In 1676 a Church of England minister, John Yeo, writes to the Archbishop of Canterbury of the craving lack of ministers, excepting among the Catholics and the Quakers, "not doubting but his Grace may so prevail with Lord Baltimore that a maintenance for a Protestant ministry may be established." The Bishop of London, echoing this complaint, speaks of the "total want of ministers and divine worship, except among those of the Romish belief, who, 'tis conjectured, does not amount to one of a hundred of the people." To which his lordship replies that all sects are tolerated and protected, but that it would be impossible to induce the Assembly to consent to a law that shall oblige any sect to maintain other ministers than its own.

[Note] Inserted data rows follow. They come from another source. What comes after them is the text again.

(** The struct of a new map with an array at [a]. *)
Definition fresh_map (es : Z) (c : Z) (s0 s1 : Z) h cm ef u (a : Z) : hashmap item :=
  HashMap es c s0 s1 h cm ef u (bucket_size es) c 0 (c - 1) (GROW_AT c) (SHRINK_AT c) 1 false a
    (SBucket zero_bucket) zero_bucket.

Lemma new_spec `{!AllocVec} es cap s0 s1 h cm ef u σ :
  0 <= es → es + 16 < 4294967296 → cap <= 2147483648 →
  bucket_size es * Z.max 16 (2 * cap) < 4294967296 →
  wp (hashmap_new_with_allocator es cap s0 s1 h cm ef u)
     (fun q τ => (q = NULL ∧ τ = σ) ∨
        (q ≠ NULL ∧ ∃ k a, 4 <= k <= 31 ∧ cap <= 2 ^ k ∧ (2 ^ k = 16 ∨ 2 ^ k < 2 * cap) ∧
           bucket_size es * 2 ^ k < 4294967296 ∧ maps σ !! q = None ∧ arrays σ !! a = None ∧
           τ = set_maps <[q := fresh_map es (2 ^ k) s0 s1 h cm ef u a]>
                 (set_arrays <[a := replicate (Z.to_nat (2 ^ k)) zero_bucket]> σ))) σ.
Proof.
  intros He He' Hc Hsz. unfold hashmap_new_with_allocator. wp_step.
  eapply wp_mono; [by apply cap_loop_spec|]. intros ? τ (-> & k & Hk & -> & Hle & Hr).
  wp_step. eapply wp_mono; [by apply bucketsz_loop_spec|]. intros ? τ (-> & ->).
  assert (2 ^ 4 <= 2 ^ k < 2 ^ 32) by (split; [apply Z.pow_le_mono_r|apply Z.pow_lt_mono_r]; lia).
  assert (8 <= bucket_size es) by (unfold bucket_size; dlia).
  assert (bucket_size es * 2 ^ k < 4294967296) by (pose proof (Z.le_max_l 16 (2 * cap)); pose proof (Z.le_max_r 16 (2 * cap)); nia).
  cbn zeta. wp_step. wp_step. apply wp_if; intros E; b2p; [by wp_step; left|].
  set (q := vec_addr σ _) in *. destruct (vec_fresh σ _ E) as [Hq _]. fold q in Hq.
  wp_step. apply wp_modify. wp_step. unfold alloc_array. wp_step. wp_step. cbn zeta.
  set (a := vec_addr _ _). rewrite (u32_small (bucket_size es * 2 ^ k)) by lia.
  apply wp_if; intros E'; b2p.
  - wp_step. rewrite Z.eqb_refl. wp_step. unfold FreeMap. wp_step. eapply wp_get_map; [apply lookup_insert_eq|].
    wp_step. wp_step. left. split; [done|]. unfold set_maps. cbn. rewrite delete_insert_id by done. by destruct σ.
  - destruct (vec_fresh _ _ E') as [_ Ha]. fold a in Ha.
    wp_step. wp_step. wp_step. rewrite (proj2 (Z.eqb_neq a NULL) E').
    wp_step. unfold update. wp_step. eapply wp_get_map; [apply lookup_insert_eq|]. apply wp_modify.
    wp_step. right. split; [done|]. exists k, a. split_and!; try done; try lia.
    unfold set_maps, set_arrays, fresh_map. cbn. rewrite insert_insert_eq.
    rewrite Z.mul_comm, Z.div_mul by lia. rewrite u32_small by lia. done.
Qed.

The bishop's figures were doubtless at fault; but Lord Baltimore himself writes that the nonconformists outnumber the Catholics and those of the Church of England together about three to one, and that the churchmen are much more numerous than the Catholics. After the Revolution of 1688 it is not strange that a like movement was set on foot in Maryland.
The "beneficent despotism" of the Calverts, notwithstanding every concession on their part, was ended for the time by the efforts of an "Association for the Defense of the Protestant Religion," and Maryland became a royal colony.
Under the new regime it was easier to inflict annoyances and disabilities on the petty minority of the Roman Catholics than to confer the privileges of an established church on the hardly more considerable minority of Episcopalians.